DART Succumbs to Fuel Problems
qw0ntum writes "The AP reports that NASA's experimental DART (Demonstration of Autonomous Rendezvous Technology) spacecraft mission ended early when the craft's onboard computers detected a fuel-system problem. The craft, which was entirely computer-controlled, came within 300 feet of its target rendezvous target, a Pentagon satelite, before detecting the problem. Despite the failure, mission leaders 'called the mission a partial success because it demonstrated that an entirely computer-controlled craft could find a satellite in space.'"
The most important part of the mission was accomplished. This sounds hard to believe since the mission it was supposed to perform appeared to be simple: go up, find a satellite, fly around it a couple of times, and then go away. What most news sites fail to mention is that DART was designed to find the satellite without ground or space support. Just GPS.
The proving that GPS alone could allow spacecraft to navigate in space was the most important part of the mission. This part was accomplished. The precision GPS navigation towards the end of the mission was not accomplished. This is a pity, but not nearly as significant as the initial GPS navigation performed. It would be nice for this technology to be proved in the future, but it is not reasonable to believe that any normal rendevous in space in the near future would be done without communication between spacecraft. I don't think it is worth the money currently to put another DART into space for just this task. If DART failed altogether, I would say yes, but since it proved the most important part of its mission, couple the precision GPS navigation onto another research craft.
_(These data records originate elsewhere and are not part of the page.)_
Lemma estimated_size_multiple (k d fs : Z) :
  0 < k <= 8 -> 0 < d <= 8 -> 0 <= fs < 64 ->
  estimated_size (k * d) d fs = k * fs + 16384.
Proof.
  intros Hk Hd Hfs.
  pose proof (proj1 (forallb_forall _ _) estimated_size_checked (Z.to_nat k)) as H1.
  cbv beta in H1.
  pose proof (proj1 (forallb_forall _ _) (H1 ltac:(apply in_seq; lia)) (Z.to_nat d)) as H2.
  cbv beta in H2.
  pose proof (proj1 (forallb_forall _ _) (H2 ltac:(apply in_seq; lia)) (Z.to_nat fs)) as H3.
  cbv beta in H3.
  specialize (H3 ltac:(apply in_seq; lia)).
  rewrite !Z2Nat.id in H3 by lia. now apply Z.eqb_eq.
Qed.

(** While no [Stat] finds the two tests passed, every [Stat] reports the
    size the filter has. *)
Lemma reported_sizes_not_yet (events : list event) :
  forall h : t,
    not_yet_estimating h events = true ->
    Forall (eq (st_size (file_stat_ h))) (reported_sizes h events).
Proof.
  induction events as [|ev events IH]; intros h Hn.
  - constructor.
  - destruct ev as [|size offset|r encoded]; cbn [reported_sizes not_yet_estimating] in *.
    + apply andb_prop in Hn. destruct Hn as [Hg Hn].
      apply negb_true_iff in Hg.
      pose proof (Stat_size h) as Hs. rewrite Hg in Hs.
      pose proof (Stat_result h) as Hr. destruct (Stat h) as [h' [ret st]] eqn:HS.
      cbn [snd fst] in *. injection Hr as -> ->.
      constructor; [now rewrite Hs|].
      rewrite <- Hs. now apply IH.
    + now apply IH.
    + rewrite <- (AddMoreSoundData_file_stat r encoded h). now apply IH.
Qed.

(** C2.  The filter that the constructor leaves for a file whose [fstat]
    gives [attrs] reports [attrs], and its threshold is the [double] product
    of [0.4] and the original size, cut to an integer: below 2^12, two fifths
    of the size rounded down.  [Stat] returns 0 and reports [file_stat_].  A
    call leaves the filter as it is unless the buffer has grown beyond the
    threshold and frames have been done; then the reported size becomes the
    larger of the size reported so far and the estimate
    [(1.0 * total / done) * FileSize() + 16384], the quotient taken in
    [double] and rounded to [float], the product taken in [float] and cut to
    an integer; where done divides total (small numbers) this is the
    quotient times [FileSize()] plus 16384.  As long as no [Stat] finds both
    tests passed, every [Stat] reports the original size; and whatever the
    calls on the filter, the sizes reported one after the other never
    decrease, starting from the original size. *)
Theorem stat_size_estimate (content : list byte) (attrs uninitialised : stat)
    (snd_in : decoder) (in_info : Sndfile.SF_INFO) (h : t) (events : list event) :
  let h0 := fst (new_SndFileFilter (FdFile content attrs) snd_in in_info uninitialised) in
  let file_size := ConversionBuffer.FileSize (output_buffer_ h) in
  let frames_done := to_int32 (total_frames_ h - input_frames_left_ h) in
  let estimated_end :=
    IEEE.float_of_double
      (IEEE.ddiv (IEEE.dmul (IEEE.double_of_Z 1) (IEEE.double_of_Z (total_frames_ h)))
                 (IEEE.double_of_Z frames_done)) in
  let estimate :=
    to_int64 (IEEE.to_off_t (IEEE.fmul estimated_end (IEEE.float_of_Z file_size)) + 16384) in
  (file_stat_ h0 = attrs /\
   ConversionBuffer.FileSize (output_buffer_ h0) = 0 /\
   start_estimating_size_ h0 =
     IEEE.to_off_t (IEEE.dmul IEEE.d0_4 (IEEE.double_of_Z (st_size attrs))) /\
   (0 <= st_size attrs < 2 ^ 12 -> start_estimating_size_ h0 = 2 * st_size attrs / 5)) /\
  (snd (Stat h) = (0, file_stat_ (fst (Stat h))) /\
   (file_size <= start_estimating_size_ h \/ frames_done <= 0 -> fst (Stat h) = h) /\
   (file_size > start_estimating_size_ h -> frames_done > 0 ->
      st_size (file_stat_ (fst (Stat h))) = Z.max (st_size (file_stat_ h)) estimate) /\
   (forall k d fs : Z, 0 < k <= 8 -> 0 < d <= 8 -> 0 <= fs < 64 ->
      estimated_size (k * d) d fs = k * fs + 16384)) /\
  (not_yet_estimating h0 events = true ->
     Forall (eq (st_size attrs)) (reported_sizes h0 events)) /\
  Sorted Z.le (st_size attrs :: reported_sizes h0 events) /\
  Sorted Z.le (st_size (file_stat_ h) :: reported_sizes h events).
Proof.
  intros h0 file_size frames_done estimated_end estimate.
  split; [|split; [|split; [|split]]].
  - repeat split. intros Hs. now apply estimating_threshold_two_fifths.
  - split; [apply Stat_result|]. split; [|split].
    + intros Hno. unfold Stat. cbn [fst]. fold file_size frames_done.
      destruct (Z.gtb_spec file_size (start_estimating_size_ h)); [|reflexivity].
      destruct (Z.gtb_spec frames_done 0); [lia | reflexivity].
    + intros Hf Hd. rewrite Stat_size. unfold estimating. fold file_size frames_done.
      destruct (Z.gtb_spec file_size (start_estimating_size_ h)); [|lia].
      destruct (Z.gtb_spec frames_done 0); [|lia].
      reflexivity.
    + apply estimated_size_multiple.
  - apply (reported_sizes_not_yet events h0).
  - apply (reported_sizes_sorted events h0).
  - apply reported_sizes_sorted.
Qed.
That's not fair to the Russians. They had a working system and were testing a new video system which would have been cheaper to operate, had it worked out. If they'd stuck with the original system everything would have been fine.
In the future, if a successful DART 2 mission occurs, it may be possible to launch a spacecraft and forget about it until it docks or performs its mission (like a computer program). This could reduce costs for automated spacecraft (logisitics costs).
I don't see how that can actually work out. The people you have standing around at launch aren't there to guide the spacecraft. You could hire one retired porn star for that. All those guys are there in case something goes wrong. You'll still need them even if the computer controlls the flight, for the same reason.
Russia decided to cheap it out and try a manual method instead. Then, they decided to perform the test with a crew that had already been in orbit for months, and whose training was questionable. Then, they made things worse by not outfitting the Progress with visual aids, and by not outfitting MIR with proper hardware (windows, cameras, viewing aids, rangefinding aids etc..), and by conducting a shitty approach against a bad background.
Just a few weeks ago, Russia announced they had set up a factory to produce KURS computers in Russia, from Russian components. (Their native TORU system having proved problematical.)
Funny, if I screw up at work and cost my company 100 million dollars, I will be fired and quite possibly find it hard to ever work in the industry again.
When NASA scientists do it and waste 100 million dollars of taxpayer money that could be spent solving REAL problems here on earth, we just laugh it off and use the newspeak-esque term "limited success".
When NASA crashed a probe into mars because they forgot to convert units from metric to imperial, *why* did the scientists get to keep their jobs like nothing happened?
I think what bothers the public at large is that there is absolutely no accountability. I sure wish I had a job like that, where I could screw up in breaktaking magnitude and not have to answer for it to anybody.